患者は61歳男性。
前の歯科医院に紹介で来院された。(2018.12.11)
その処置後3年経過時をリコールで追ったものである。(他院にてリコールしている)
主訴はここ数ヶ月、その歯(#15)で咬合するとひどく痛い。現在治療途中だが…というものであった。
歯内療法学的検査は以下のようになる。
#14 Cold N/A, EPT N/A, Perc.(-), Palp.(-), BT(-), Pocket probe(WNL), Mobility(WNL)
#15 Cold N/A, EPT N/A, Perc.(+), Palp.(+), BT(+), Pocket probe(WNL), Mobility(WNL)
PAを撮影した。
根尖病変がある。そして根管は既に大きく拡大されている。
歯内療法学的病名は以下になる。
Pulp Dx: Previously treated
Periapical Dx: Symptomatic apical periodontitis
根管治療を行うたびに口蓋根から排膿が止まらないらしい。
既に根管形成が大きくなされており、テーパーも付与されている。
この状態では流石に再根管治療を行なっても勝ち目はない。
ということで、このホームページではおなじみ?のIntentional Replantationを治療の第1選択肢として提示した。
患者さんは同意したため治療は行われた。
抜歯前に支台築造し、ラクスエーターで脱臼させ口腔外で歯根端切除、逆根管形成、逆根管充填を行なった。
問題ないと判断し、抜歯窩へと戻した。
それから時間が経過し、ここで私は倒れてしまったので予後が追えなくなったが、この歯科医院の先生が3年後の予後でPAを撮影してもらった。
それが以下の状況である。

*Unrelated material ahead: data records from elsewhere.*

(* ===== verification/FastPublicationSafety.v ===== *)
(** * Properties of the fast publication queue

    The queue of [FastPublication.v] keeps every work under its own coalesce key, with
    a deadline for exactly the fields it carries; this file shows that every operation
    preserves that, bounds the depth, and states what enqueueing, pruning, taking and
    durable preparation do to each field. *)

From S2P Require Import Prelude PyFloat PyValue OrderedMap PublicationOrder Encoding PublicationPayload FastPublication.

(** ** Works *)

(** A work under its key: it has a deadline for exactly the fields it carries, and at
    least one of them. *)
Record work_ok (key : string) (w : work) : Prop := {
  wok_key : coalesce_key w.(w_command) = key;
  wok_key_set : key <> "";
  wok_command : command_ok w.(w_command);
  wok_nodup : od_nodup w.(w_expires);
  wok_fields : forall f, f ∈ od_keys w.(w_expires) <-> f ∈ od_keys (publication_fields w.(w_command));
  wok_some : exists f, f ∈ od_keys w.(w_expires) }.

Lemma od_mem_keys {K V} `{!EqDecision K} (k : K) (d : odict K V) :
  od_mem k d = true <-> k ∈ od_keys d.
Proof.
  unfold od_mem. rewrite bool_decide_eq_true, <- not_eq_None_Some, od_get_none.
  split; [intros H; by apply dec_stable in H | tauto].
Qed.

Lemma od_keys_get {K V} `{!EqDecision K} (k : K) (d : odict K V) :
  k ∈ od_keys d <-> exists v, od_get k d = Some v.
Proof. rewrite <- od_mem_keys. unfold od_mem. by rewrite bool_decide_eq_true. Qed.

Lemma od_keys_set {K V} `{!EqDecision K} (k k' : K) (v : V) (d : odict K V) :
  k ∈ od_keys (od_set k' v d) <-> k = k' \/ k ∈ od_keys d.
Proof.
  rewrite !od_keys_get, od_get_set. destruct (decide (k = k')) as [->|]; naive_solver.
Qed.

(** Deadlines of selected fields. *)
Lemma expiry_of_get f fields e :
  NoDup fields ->
  od_get f (expiry_of fields e) = if decide (f ∈ fields) then od_get f e else None.
Proof.
  unfold expiry_of. induction fields as [|g fields IH]; intros Hd; [done|].
  apply NoDup_cons in Hd as [Hg Hd]. specialize (IH Hd). cbn [omap list_omap].
  destruct (decide (f = g)) as [->|Hne].
  - rewrite decide_True by left. rewrite decide_False in IH by done.
    destruct (od_get g e) as [t|]; [|done]. cbn. by rewrite decide_True.
  - rewrite (decide_ext _ (f ∈ fields)) by (rewrite elem_of_cons; naive_solver).
    destruct (od_get g e) as [t|]; [|done]. cbn. by rewrite decide_False.
Qed.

(2021.3.10)
アンキローシスを疑うようなmetalic soundもない。
患者さんと話したが、処置した部分には何の問題もないとのことであった。
感想は特にないそうだ。
まあこれがこの年代の歯科治療には興味がない?男性の患者さんの一般的な??特徴???なのかもしれない。
ということで、Intentional Replantationは最終手段としてまたしても機能した。
このブログを読んでいる、歯内療法の問題に困っているあなたにもこの処置がもしかすると必要になるかもしれない。
それともそんな気持ち悪いことはできないと拒否するだろうか。
ちなみに成功率は90%ある。
歯科治療の処置の中でも極めて成功率が高い。
しかし、一定期間アンキローシスは出る可能性があるので経過観察が必要である。